Any Tablet in the handwriting of Zaynu'l-Muqarrabín is considered accurate. He has left to posterity, in his exquisite hand, many volumes comprising most of Baháʼu'lláh's important tablets; today Baháʼí publications in Persian and Arabic are authenticated by comparison with these.

E. G. Browne used his colophons to calculate the Badíʻ calendar, remarking,

all the best and most correct manuscripts of the sacred books were written or revised by him ... in all that relates to the Bábí method of reckoning time Zeynu'l-Mukarrabín's authority is incontrovertible.

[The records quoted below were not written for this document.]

(* ===== verification/_CoqProject ===== *)
-Q . S2P
Prelude.v
Text.v
Logger.v
SyncCoordinator.v
Json.v
Yaml.v
SchemaValidator.v
SchemaAccepts.v
ApiTools.v
SerializedCommand.v
Ipc.v
Plugin.v
Worker.v
ProcessManager.v
Proxy.v
System.v
Pipeline.v
PipelineDrain.v
DataBuffer.v
JobManager.v
PluginRegistry.v
Ownership.v
Visa.v
Instrument.v
Registry.v
RuntimeContext.v
RegistryWorkers.v
Daemon.v
CommandHandlers.v
Http.v
Cli.v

A copy of the Kitáb-i-Aqdas from January 1887, in the handwriting of Zaynu'l-Muqarrabín, is housed at the British Library. The library's description mentions, "His copies are highly regarded for their accuracy."

Sara Blomfield, a prominent early British Baháʼí, described Zaynu'l-Muqarrabín as, "one of the most devoted Baháʼís". His son, Mírzá Munír, translated some writings of the Bab into English for her.

Zaynu'l-Muqarrabín, along with Mishkín-Qalam, were known for their sense of humor and making jokes with Baháʼu'lláh.

There are two known tablets written by Baháʼu'lláh, addressed to Zaynu'l-Muqarrabín. They are known as Lawh-i-Zaynu'l-Muqarrabin I (in Majmu'ih-i-Alwah-i-Mubarakih, 1920, pp. 337–338) and Lawh-i-Zaynu'l-Muqarrabin II (upublished). He may have written a manuscript of his memoirs. His son, Núruʼd-Dín Zayn, later published his own memoirs of his experience with Baháʼu'lláh and his father (Khátirát-i Hayát dar Khidmat-i Mahbúb).